A few days before construction began, Tresa Oliveri, an OCTA community relations officer, presented on the project during Downtown Inc.’s quarterly board meeting on Jan. 26.

Along with the Santa Ana Business Council, Downtown Inc. administers the Business Improvement District, which collects funds from area businesses for security and promotion purposes.

“We’ve been providing information to the businesses all along 4th Street and surrounding blocks,” Oliveri said during her presentation.

Julie Castro Cardenas, a city employee, praised OCTA’s door-to-door outreach efforts but noted she received angry text messages from business owners who learned of recent “no parking” signs posted on parking meters on their own.

“We’ve made contact, at least with employees, for everybody on 4th Street at least once,” Oliveri added.

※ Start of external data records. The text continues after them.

(** A call on the cache that is logged changes the cache alone. *)
Lemma wp_pull s (Q : () → repl → Prop) (R : repl_error CE → repl → Prop) :
  (∀ c g, (g = r_global s ∨ (g = cached c !! getReplicationStatusCacheKey s ∧ is_Some g ∧ cached c ⊆ cached (r_cache s))) →
    Q () (set_r_global g (set_r_cache c s))) → wp (logged sync_pull) s Q R.
Proof.
  intros HQ. unfold logged, sync_pull. wp_step. wp_step. apply wp_gets. wp_step. apply wp_on.
  eapply wp_mono; [apply law_GetEx| |].
  - intros [d|] c [Hr Hc]; [apply wp_modify|]; wp_step; apply HQ; [right; by rewrite <- Hr|by left].
  - intros e c Hc. wp_step. apply HQ. by left.
Qed.

Lemma wp_push s d (Q : () → repl → Prop) (R : repl_error CE → repl → Prop) : r_global s = Some d →
  (∀ c, Q () (set_r_cache c s)) → wp (logged sync_push) s Q R.
Proof.
  intros Hg HQ. unfold logged, sync_push. wp_step. wp_step. apply wp_gets. wp_step. apply wp_on.
  eapply wp_mono; [apply law_GetEx| |]; [|intros e c Hc; wp_step; apply HQ].
  intros found c _. wp_step. apply wp_gets. cbn [r_global set_r_cache]. rewrite Hg. cbn [or_panic]. wp_step. wp_step.
  assert (Hset : ∀ k v, wp (on_cache (l2s_Set k v replicationStatusCacheTTLDuration)) (set_r_cache c s)
    (λ _ s', wp (mret ()) s' Q R) (λ _ s', wp (mret ()) s' Q R)).
  { intros k v. apply wp_on. eapply wp_mono; [apply law_Set|intros; wp_step; apply HQ..]. }
  destruct found as [rtd|]; [|apply Hset]. destruct (isEqual rtd d); [|apply Hset]. wp_steps. apply HQ.
Qed.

The agency is also offering marketing support to downtown businesses through its “Eat, Shop, Play” program. A paid Spanish-language social media, radio and print effort is set to be implemented later this month.

Beyond that, the call by some entrepreneurs for OCTA to match any direct funding provided by Santa Ana to businesses isn’t on the table.

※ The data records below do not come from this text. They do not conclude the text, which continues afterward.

Lemma wp_GetOne T s ttl d n (Q : list info → repl → Prop) R :
  shows ∅ T s → plain n →
  (∀ s', shows ∅ T s' → ¬ known T n → Q [] s') →
  (∀ si s', shows ∅ T s' → i_Name si = n → view T si → Q [si] s') →
  wp (GetWithTTL ttl d [n]) s Q R.
Proof.
  intros Hs Hp H0 H1. apply (wp_GetWithTTL T); [done|by apply Forall_singleton|]. intros out s' Hs' Hv He.
  destruct (decide (known T n)) as [Hk|Hk].
  - rewrite filter_cons_True, filter_nil in He by done. destruct out as [|i [|j out]].
    + by apply Permutation_nil_l in He.
    + apply Permutation_singleton_r in He. injection He as <-. apply Forall_cons in Hv as [Hv _]. by apply H1.
    + apply Permutation_length in He. cbn in He. lia.
  - rewrite filter_cons_False, filter_nil in He by done. apply Permutation_nil_r, fmap_nil_inv in He as ->. by apply H0.
Qed.

(** How the loop over the stores ends. *)
Definition updates T (ys stores out : list info) s : Prop :=
  (out = ys ++ (updated T <$> stores) ∧ Forall (λ x, known T (i_Name x)) stores ∧ shows ∅ (written T out) s) ∨
  (out = [] ∧ (∃ x, x ∈ stores ∧ ¬ known T (i_Name x)) ∧ shows ∅ T s).

Lemma updates_cons T ys x stores out s : known T (i_Name x) →
  updates T (ys ++ [updated T x]) stores out s → updates T ys (x :: stores) out s.
Proof.
  intros Hx [(-> & Hk & Hs)|(-> & (y & Hy & Hk) & Hs)]; [left|right]; (split; [|split; [|done]]); try done.
  - by rewrite <- app_assoc.
  - by constructor.
  - exists y. split; [by right|done].
Qed.

(** A store whose information is written as a whole. *)
Lemma wp_full_write {A} T done x c (k : R A) s (Q : A → repl → Prop) R :
  NoDup (i_Name <$> done.*1) → Forall (λ p, was_written T p.1 p.2) done → updatable x → known (written T done.*1) (i_Name x) →
  in_s 64 c → shows ∅ (written T done.*1) s → (∀ e s', shows ∅ T s' → R e s') →
  (∀ s', shows ∅ (<[i_Name x := (c, i_Timestamp x)]> (written T done.*1)) s' → wp k s' Q R) →
  wp (match Marshal_info (set_Count c x) with
      | None => undo cwd json_rest uuid_text Unmarshal_info done;; fail (EStoreMarshal (i_Name x))
      | Some ba => handle (write_ true (info_path (i_Name x)) ba)
          (λ _, cache_info (i_Name x) (set_NeedsMetaDataSave false (set_Count c x));; k)
          (λ e, undo cwd json_rest uuid_text Unmarshal_info done;; fail e)
      end) s Q R.
Proof.
  intros Hnd Hw Hu Hk Hc Hs HR HQ. destruct (Marshal_info (set_Count c x)) as [ba|] eqn:Em.
  - destruct (updatable_Marshal T x ba c Hu Em) as [Hso Hpa]. apply wp_handle.
    eapply (wp_write_info _ _ (i_Name x) (set_Count c x)); try done; [by apply walk_info_path, (proj1 Hu)|].
    intros s2 Hs2. wp_step. by eapply wp_cache_written.
  - wp_step. eapply wp_undo_store; [done..|]. intros s2 Hs2. by apply wp_fail, HR.
Qed.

“The OC Streetcar project, originally developed and proposed by the cities of Santa Ana and Garden Grove, is being built in partnership and with majority funding from the Federal Transit Administration,” said Eric Carpenter, OCTA spokesman. “The FTA limits spending of federal funds to the construction of the OC Streetcar project and does not allow for direct financial assistance to individual businesses.”

That leaves the Santa Ana Business Interruption Fund.

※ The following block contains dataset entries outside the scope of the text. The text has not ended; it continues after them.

Lemma read_digits_app fuel n acc c rest : (0 ≤ n < 10 ^ Z.of_nat fuel)%Z → is_digit c = false →
  ∃ k, read_digits acc (digits fuel n ++ c :: rest) = (acc * 10 ^ k + n, c :: rest)%Z ∧ (0 ≤ k)%Z.
Proof.
  intros Hn Hc. revert n acc c rest Hn Hc.
  assert (Hgen : ∀ fuel n acc rest, (0 ≤ n < 10 ^ Z.of_nat fuel)%Z → ∃ k, (0 ≤ k)%Z ∧
    read_digits acc (digits fuel n ++ rest) = read_digits (acc * 10 ^ k + n) rest).
  { clear. induction fuel as [|fuel IH]; intros n acc rest Hn.
    - exists 0%Z. cbn [digits app]. change (10 ^ Z.of_nat 0)%Z with 1%Z in Hn. split; [lia|]. f_equal. lia.
    - cbn [digits]. rewrite <- app_assoc. pose proof (Z.mod_pos_bound n 10 ltac:(lia)) as Hm. pose proof (Z.div_mod n 10 ltac:(lia)) as Hd.
      assert (Hone : ∀ a r, read_digits a ([48 + n `mod` 10]%Z ++ r) = read_digits (a * 10 + n `mod` 10) r).
      { intros a r. cbn [app read_digits]. assert (is_digit (48 + n `mod` 10) = true) as ->; [|f_equal; lia].
        unfold is_digit. apply andb_true_intro. lia. }
      destruct (n <? 10)%Z eqn:E.
      + exists 1%Z. split; [lia|]. rewrite app_nil_l, Hone. f_equal. apply Z.ltb_lt in E. rewrite (Z.mod_small n 10) by lia. lia.
      + rewrite Nat2Z.inj_succ, Z.pow_succ_r in Hn by lia.
        destruct (IH (n / 10)%Z acc ([48 + n `mod` 10]%Z ++ rest)) as (k & Hk & ->).
        { split; [apply Z.div_pos; lia|]. apply Z.div_lt_upper_bound; lia. }
        exists (Z.succ k). split; [lia|]. rewrite Hone, Z.pow_succ_r by done. f_equal. lia. }
  intros n acc c rest Hn Hc. destruct (Hgen fuel n acc (c :: rest) Hn) as (k & Hk & ->). exists k. split; [|done].
  cbn [read_digits]. by rewrite Hc.
Qed.

Lemma fuel_enough n : (0 ≤ n)%Z → (n < 10 ^ Z.of_nat (S (Z.to_nat (Z.log2 n))))%Z.
Proof.
  intros Hn. pose proof (Z.log2_nonneg n). rewrite Nat2Z.inj_succ, Z2Nat.id by done.
  destruct (decide (n = 0)%Z) as [->|]; [done|]. pose proof (Z.log2_spec n ltac:(lia)) as [_ Hl].
  eapply Z.lt_le_trans; [exact Hl|]. apply Z.pow_le_mono_l. lia.
Qed.

Lemma read_int_unsigned b l : b ≠ 45%Z → read_int (b :: l) = read_digits 0 (b :: l).
Proof.
  intros Hb. destruct b as [|p|p]; try reflexivity.
  do 6 (try (destruct p as [p|p|]; try reflexivity)). done.
Qed.

Lemma read_int_AppendInt n c rest : is_digit c = false → c ≠ 45%Z → read_int (AppendInt n ++ c :: rest) = (n, c :: rest).
Proof.
  intros Hc Hne. unfold AppendInt. destruct (n <? 0)%Z eqn:E.
  - apply Z.ltb_lt in E. cbn [app read_int].
    destruct (read_digits_app (S (Z.to_nat (Z.log2 (Z.abs n)))) (Z.abs n) 0 c rest) as (k & -> & _);
      [split; [lia|apply fuel_enough; lia]|done|]. cbn. f_equal. lia.
  - apply Z.ltb_ge in E. cbn [app].
    destruct (read_digits_app (S (Z.to_nat (Z.log2 (Z.abs n)))) (Z.abs n) 0 c rest) as (k & Hr & _);
      [split; [lia|apply fuel_enough; lia]|done|].
    assert (Hh : ∀ b l, digits (S (Z.to_nat (Z.log2 (Z.abs n)))) (Z.abs n) ++ c :: rest = b :: l → b ≠ 45%Z).
    { intros b l He. pose proof (digits_unquoted (S (Z.to_nat (Z.log2 (Z.abs n)))) (Z.abs n) ltac:(lia)) as Hf.
      destruct (digits _ _) as [|b' l'] eqn:Ed; cbn in He; injection He as <- _; [done|]. apply Forall_cons in Hf as [Hb _]. lia. }
    destruct (digits _ _ ++ c :: rest) as [|b l] eqn:Ed; [by apply app_nil in Ed as [_ ?]|].
    rewrite read_int_unsigned by (by eapply Hh). rewrite Hr. f_equal. lia.
Qed.

Lemma strip_app pat bs : strip pat (pat ++ bs) = Some bs.
Proof. induction pat as [|p pat IH]; [done|]. cbn. by rewrite Z.eqb_refl. Qed.

(** Two informations that differ in their numbers, and in what is not encoded. *)
Definition blank (i : info ()) : info () := set_Timestamp 0 (set_Count 0 (persisted i)).

Lemma read_as_Marshal i j bs : blank j = blank i → Marshal_info ex_rest ex_uuid j = Some bs → read_as i bs = Some (persisted j).
Proof.
  intros Hb. unfold Marshal_info. destruct j as [n sl u d rt bt root c cd t dur ttl r need]. injection Hb as -> -> -> -> -> -> -> -> -> ->.
  unfold ex_rest. cbn [fmap option_fmap option_map i_StoreInfoCacheDuration i_IsStoreInfoCacheTTL i_rest]. intros Hm. apply (inj Some) in Hm as <-. unfold read_as, json_of.
  change (json_before ex_uuid (mkInfo _ _ _ _ _ _ _ _ _ _ _ _ _ _)) with (json_before ex_uuid i).
  rewrite (app_assoc (json_before ex_uuid i)), strip_app. cbn [mbind option_bind i_Count i_Timestamp app].
  rewrite read_int_AppendInt by done. change (comma :: member "timestamp" ++ ?x) with (([comma] ++ member "timestamp") ++ x).
  rewrite strip_app. cbn [mbind option_bind]. rewrite read_int_AppendInt by done. cbn [strip]. rewrite Z.eqb_refl. cbn [mbind option_bind].
  by rewrite decide_True.
Qed.

(** ** Two stores *)

Definition ex_store (name : string) (count delta timestamp : Z) (need : bool) : info () :=
  mkInfo name 4 true "a test" (String.append name "_r") (String.append name "_b") 7 count delta timestamp (10 ^ 12) false () need.
Definition ex_a : info () := ex_store "a" 5 0 100 false.
Definition ex_b : info () := ex_store "b" 9 0 200 false.

Definition ex_Unmarshal (bs : list Z) : option (info ()) :=
  match read_as ex_a bs with Some i => Some i | None => read_as ex_b bs end.
Definition ex_sound (i : info ()) : Prop := blank i = blank ex_a ∨ blank i = blank ex_b.

Lemma ex_sound_numbers i c t : ex_sound i → ex_sound (set_Timestamp t (set_Count c i)).
Proof. done. Qed.

Lemma ex_Unmarshal_Marshal i bs : ex_sound i → Marshal_info ex_rest ex_uuid i = Some bs → ex_Unmarshal bs = Some (persisted i).
Proof.
  intros [Hi|Hi] Hm; unfold ex_Unmarshal; [by rewrite (read_as_Marshal _ _ _ Hi Hm)|].
  rewrite (read_as_Marshal _ _ _ Hi Hm). replace (read_as ex_a bs) with (@None (info ())); [done|].
  unfold Marshal_info in Hm. destruct i as [n sl u d rt bt root c cd t dur ttl r need]. injection Hi as -> -> -> -> -> -> -> -> -> ->.
  unfold ex_rest in Hm. cbn [fmap option_fmap option_map i_StoreInfoCacheDuration i_IsStoreInfoCacheTTL i_rest] in Hm.
  apply (inj Some) in Hm as <-. reflexivity.
Qed.

Lemma ex_takes k v d c : wp (@l2s_Set _ _ _ (ex_infos never) k v d) c (λ _ _, True) (λ _ _, False).
Proof. done. Qed.

Definition ex_bytes (i : info ()) : list Z := from_option id [] (Marshal_info ex_rest ex_uuid i).
Definition ex_gen (n : nat) : UUID := N.of_nat (1000 + n).

(** The folder "/d" with the stores [a] and [b]; only [b] is cached. *)
Definition ex_files : gmap (list string) file :=
  list_to_map [(["d"; "storelist.txt"], mkFile (Marshal_names ["a"; "b"]) 0);
               (["d"; "a"; "storeinfo.txt"], mkFile (ex_bytes ex_a) 0);
               (["d"; "b"; "storeinfo.txt"], mkFile (ex_bytes ex_b) 0)].
Definition ex_dirs : gset (list string) := {[ ["d"]; ["d"; "a"]; ["d"; "b"] ]}.
Definition ex_repo (script : list event) (cache : gmap string (info ())) : repl ex_l2 :=
  mkRepl ex_l2 (mkTree ex_files ex_dirs 1000 script) (mkL2 cache ∅) None
    (mkTracker (mkDetails false true false) ["/d"] false) [] 0.
Definition ex_start : repl ex_l2 := ex_repo [] {["/d:b" := persisted ex_b]}.
Definition ex_table : gmap string (Z * Z) := {["a" := (5, 100); "b" := (9, 200)]}%Z.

Under the program, “mom and pop” businesses affected by current construction are set to receive up to $10,000 in assistance; permitted pushcart vendors are also eligible for $2,500.

Councilwoman Thai Viet Phan cautioned against notions that the city could provide more economic relief through any projected budget surplus, but supported the $1.5 million in funding, which was originally allocated to attract economic development along South Main Street.

“We’re taking a hopeful approach as we allocate these funds,” Phan said, “but that’s not to say that in the future we couldn’t come back and allocate more.”

Discussion at the dais focused on how to do just that, sooner rather than later.

At first, Councilman Johnathan Hernandez proposed doubling the fund to $3 million.

City Manager Kristine Ridge noted that such a move would require an appropriation, which wasn’t on the agenda item before them. Such a proposal could come back before council in April at the earliest.

In addition, council members voiced support for improving signage and security in the parking structures.

“With this money, I hope that we could also try to set aside some funds to immediately help with advertising,” said Councilman David Peñaloza. “The ‘advertising’ that OCTA has provided is terrible.”

Mayor Vicente Sarmiento recalled that when the OC Streetcar came before council in 2014, a majority of downtown business owners wanted the route to go through 4th Street. Now that construction crews are at work, the city is pressed on ways to solve the problems that have arrived with them.

“We just need to make sure that all the businesses that are there right now survive,” Sarmiento said. “That’s, really, the ultimate goal.”

The council voted 5-2 to approve the funding while directing staff to find more money for a future appropriation vote.